Hilarious, touching, and brilliant, Paul Thomas Anderson’s LICORICE PIZZA is a dish sure to leave some cold. Please sign me up for another slice.

PTA’s follow up to his perfect period piece “Phantom Thread”, the new film takes place in the San Fernando Valley in 1973. I remember ’73 and he nails it as a quirky canvas on which he spins an unexpectedly personal story informed by his own childhood.

Gary Valentine (Cooper Hoffman) is a young actor and a type-A entrepreneur, loaded with confidence. When he bumps into Alana (Alana Haim) during school photo day (she’s one of the photographer’s assistants) he begins to relentlessly pursue a date with her.

Alana: Are you asking me out?

Gary Valentine: Yes.

Alana: I'm not going on a date with you, you're twelve.

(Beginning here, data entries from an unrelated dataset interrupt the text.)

Lemma open_mark_app l r :
  open_mark (l ++ r)
  = open_mark r || (open_mark l && negb (existsb (Ascii.eqb ">") r)).
Proof.
  induction l as [|c l IH]; cbn [app open_mark existsb].
  - now rewrite orb_false_r.
  - rewrite IH, existsb_app.
    destruct (Ascii.eqb c "<"), (existsb (Ascii.eqb ">") l),
      (existsb (Ascii.eqb ">") r), (open_mark l), (open_mark r); reflexivity.
Qed.

Lemma open_mark_elim s :
  open_mark s = true ->
  exists a b, s = a ++ "<"%char :: b /\ existsb (Ascii.eqb ">") b = false.
Proof.
  induction s as [|c s IH]; [discriminate|]. cbn [open_mark].
  intros H. apply orb_prop in H as [H|H].
  - apply andb_prop in H as [H1 H2]. apply Ascii.eqb_eq in H1. subst c.
    exists [], s. split; [reflexivity|]. now destruct (existsb _ s).
  - destruct (IH H) as (a & b & -> & Hb). now exists (c :: a), b.
Qed.

(** ** Splitting on placeholders *)

Lemma find_close_none s :
  existsb (Ascii.eqb ">") s = false -> find_close s = None.
Proof.
  induction s as [|c s IH]; [reflexivity|]. cbn [existsb find_close].
  intros H. apply orb_false_elim in H as [H1 H2].
  rewrite (Ascii.eqb_sym c ">"), H1.
  destruct (Ascii.eqb c LF); [reflexivity|]. now rewrite (IH H2).
Qed.

Lemma find_close_spec s inner :
  find_close s = Some inner -> exists rest, s = inner ++ ">"%char :: rest.
Proof.
  revert inner. induction s as [|c s IH]; intros inner; [discriminate|].
  cbn [find_close]. destruct (Ascii.eqb c ">") eqn:E.
  - intros [= <-]. apply Ascii.eqb_eq in E. subst c. now exists s.
  - destruct (Ascii.eqb c LF); [discriminate|].
    destruct (find_close s) as [i|]; [|discriminate].
    intros [= <-]. destruct (IH i eq_refl) as [rest ->]. now exists rest.
Qed.

(** The first [>] of a text lies before a [<] that no [>] follows. *)
Lemma first_close_before inner rest a b :
  inner ++ ">"%char :: rest = a ++ "<"%char :: b ->
  existsb (Ascii.eqb ">") b = false ->
  length inner < length a.
Proof.
  intros Heq Hb. revert inner Heq.
  induction a as [|y a IH]; intros [|x inner] Heq; cbn in Heq.
  - discriminate.
  - injection Heq as _ Heq. subst b. rewrite existsb_app in Hb.
    cbn [existsb] in Hb. change (Ascii.eqb ">" ">") with true in Hb.
    now rewrite orb_true_r in Hb.
  - cbn. lia.
  - injection Heq as _ Heq. cbn. apply IH in Heq. lia.
Qed.

(** When the text still to be read holds a [<] that no [>] follows, or
    when the part being read already holds one and no [>] is left, the last
    part of the split holds such a mark. *)
Lemma split_open s :
  forall k lit,
    (exists a b, s = a ++ "<"%char :: b /\ k <= length a
                 /\ existsb (Ascii.eqb ">") b = false)
    \/ (k = 0 /\ open_mark lit = true /\ existsb (Ascii.eqb ">") s = false) ->
    exists parts last,
      split_from k lit s = parts ++ [last] /\ open_mark last = true.
Proof.
  induction s as [|c s IH]; intros k lit H.
  - destruct H as [(a & b & Heq & _)|(_ & Hl & _)].
    + now destruct a.
    + now exists [], lit.
  - destruct k as [|k].
    + destruct H as [(a & b & Heq & _ & Hb)|(_ & Hl & Hs)].
      * assert (Hkeep : exists parts last,
                   split_from 0 (lit ++ [c]) s = parts ++ [last]
                   /\ open_mark last = true).
        { destruct a as [|y a]; cbn in Heq; injection Heq as -> ->.
          - apply IH. right. split; [reflexivity|]. split; [|exact Hb].
            rewrite open_mark_app. reflexivity.
          - apply IH. left. exists a, b. repeat split; [lia|exact Hb]. }
        cbn [split_from]. destruct (Ascii.eqb c "<") eqn:E; [|exact Hkeep].
        destruct (find_close s) as [inner|] eqn:F; [|exact Hkeep].
        destruct a as [|y a]; cbn in Heq; injection Heq as -> ->.
        { now rewrite (find_close_none b Hb) in F. }
        destruct (find_close_spec _ _ F) as [rest Hrest].
        pose proof (first_close_before _ _ _ _ (eq_sym Hrest) Hb) as Hlt.
        destruct (IH (S (length inner)) []) as (parts & last & Hp & Hl).
        { left. exists a, b. repeat split; [lia|exact Hb]. }
        exists (lit :: ("<"%char :: inner ++ [">"%char]) :: parts), last.
        split; [|exact Hl]. cbn [app]. now rewrite Hp.
      * cbn [existsb] in Hs. apply orb_false_elim in Hs as [Hc Hs].
        cbn [split_from]. rewrite (find_close_none s Hs).
        assert (Hkeep : exists parts last,
                   split_from 0 (lit ++ [c]) s = parts ++ [last]
                   /\ open_mark last = true).
        { apply IH. right. split; [reflexivity|]. split; [|exact Hs].
          rewrite open_mark_app, Hl. cbn [existsb]. rewrite Hc.
          now destruct (open_mark [c]). }
        now destruct (Ascii.eqb c "<").
    + destruct H as [(a & b & Heq & Hk & Hb)|(Hk & _)]; [|discriminate].
      destruct a as [|y a]; [cbn in Hk; lia|].
      cbn in Heq. injection Heq as -> ->. cbn [split_from].
      apply IH. left. exists a, b. repeat split; [cbn in Hk; lia|exact Hb].
Qed.

Lemma re_split_open s :
  open_mark s = true ->
  exists parts last, re_split s = parts ++ [last] /\ open_mark last = true.
Proof.
  intros H. apply split_open. left.
  destruct (open_mark_elim s H) as (a & b & -> & Hb).
  exists a, b. repeat split; [lia|exact Hb].
Qed.

(** A text without placeholder is one part. *)
Lemma split_plain s lit :
  has_placeholder s = false -> split_from 0 lit s = [lit ++ s].
Proof.
  revert lit. induction s as [|c s IH]; intros lit H.
  - now rewrite app_nil_r.
  - cbn [has_placeholder] in H. apply orb_false_elim in H as [H1 H2].
    cbn [split_from]. rewrite (IH _ H2), <- app_assoc. cbn [app].
    destruct (Ascii.eqb c "<"); [|reflexivity].
    cbn [andb] in H1. now rewrite (find_close_none s H1).
Qed.

Lemma endswith_char c s :
  endswith [c] s = true -> exists u, s = u ++ [c].
Proof.
  unfold endswith. cbn [rev app]. destruct (rev s) as [|d r] eqn:E; [discriminate|].
  cbn [startswith]. rewrite andb_true_r. intros H. apply Ascii.eqb_eq in H. subst d.
  exists (rev r). apply (f_equal (@rev ascii)) in E.
  rewrite rev_involutive in E. now rewrite E.
Qed.

Lemma open_mark_not_placeholder s : open_mark s = true -> is_placeholder s = false.
Proof.
  intros H. unfold is_placeholder.
  destruct (endswith (txt ">") s) eqn:E; [|apply andb_false_r].
  apply (endswith_char ">" s) in E as [u ->].
  rewrite open_mark_app in H. cbn in H. now rewrite andb_false_r in H.
Qed.

Lemma no_placeholder_not_placeholder s :
  has_placeholder s = false -> is_placeholder s = false.
Proof.
  intros H. unfold is_placeholder.
  destruct (endswith (txt ">") s) eqn:E; [|apply andb_false_r].
  apply (endswith_char ">" s) in E as [u ->].
  destruct u as [|c u]; [reflexivity|].
  change (txt "<") with ["<"%char]. cbn [app startswith]. rewrite andb_true_r.
  cbn [app has_placeholder] in H. apply orb_false_elim in H as [H _].
  rewrite existsb_app in H. cbn [existsb] in H.
  change (Ascii.eqb ">" ">") with true in H. rewrite !orb_true_r in H.
  rewrite andb_true_r in H. rewrite Ascii.eqb_sym, H. reflexivity.
Qed.

(** ** Matching *)

Lemma run_star_nil a p bos : Re.run (Re.Star a :: p) bos [] = Re.run p bos [].
Proof. reflexivity. Qed.

Lemma run_star_cons a p bos c s :
  Re.run (Re.Star a :: p) bos (c :: s)
  = (Re.accepts a c && Re.run (Re.Star a :: p) false s) || Re.run p bos (c :: s).
Proof. reflexivity. Qed.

Gary Valentine: You're funny. I'm fifteen.

The film focuses on their relationship in what would first appear to be a small story, but as we meet more and more people surrounding the couple, everything feels just as consequential as young love does to Gary.

Gary talks Alana into coming to an event celebrating his latest film starring a Lucy-like actress Lucy Doolittle, hilariously played by Christine Ebersole. Gary’s basically a big, very endearing kid with a lot of drive. And Ebersole’s Lucy is a force of nature.

Alana is pulled into Gary’s enthusiasm when he starts selling waterbeds, a brand new and exploding fad that year. When they deliver one to Barbara Streisand and Jon Peters home, Peters comes off as a coke-crazed, sexually voracious maniac perfectly embodied by Bradley Cooper. The entire sequence is hilarious, unhinged, and suspenseful as hell. That really is Alana doing all the driving!

None of the actors in the film knew Bradley Cooper was in it until he barged into the first scene in all his big beard/white jump suited 70’s glory.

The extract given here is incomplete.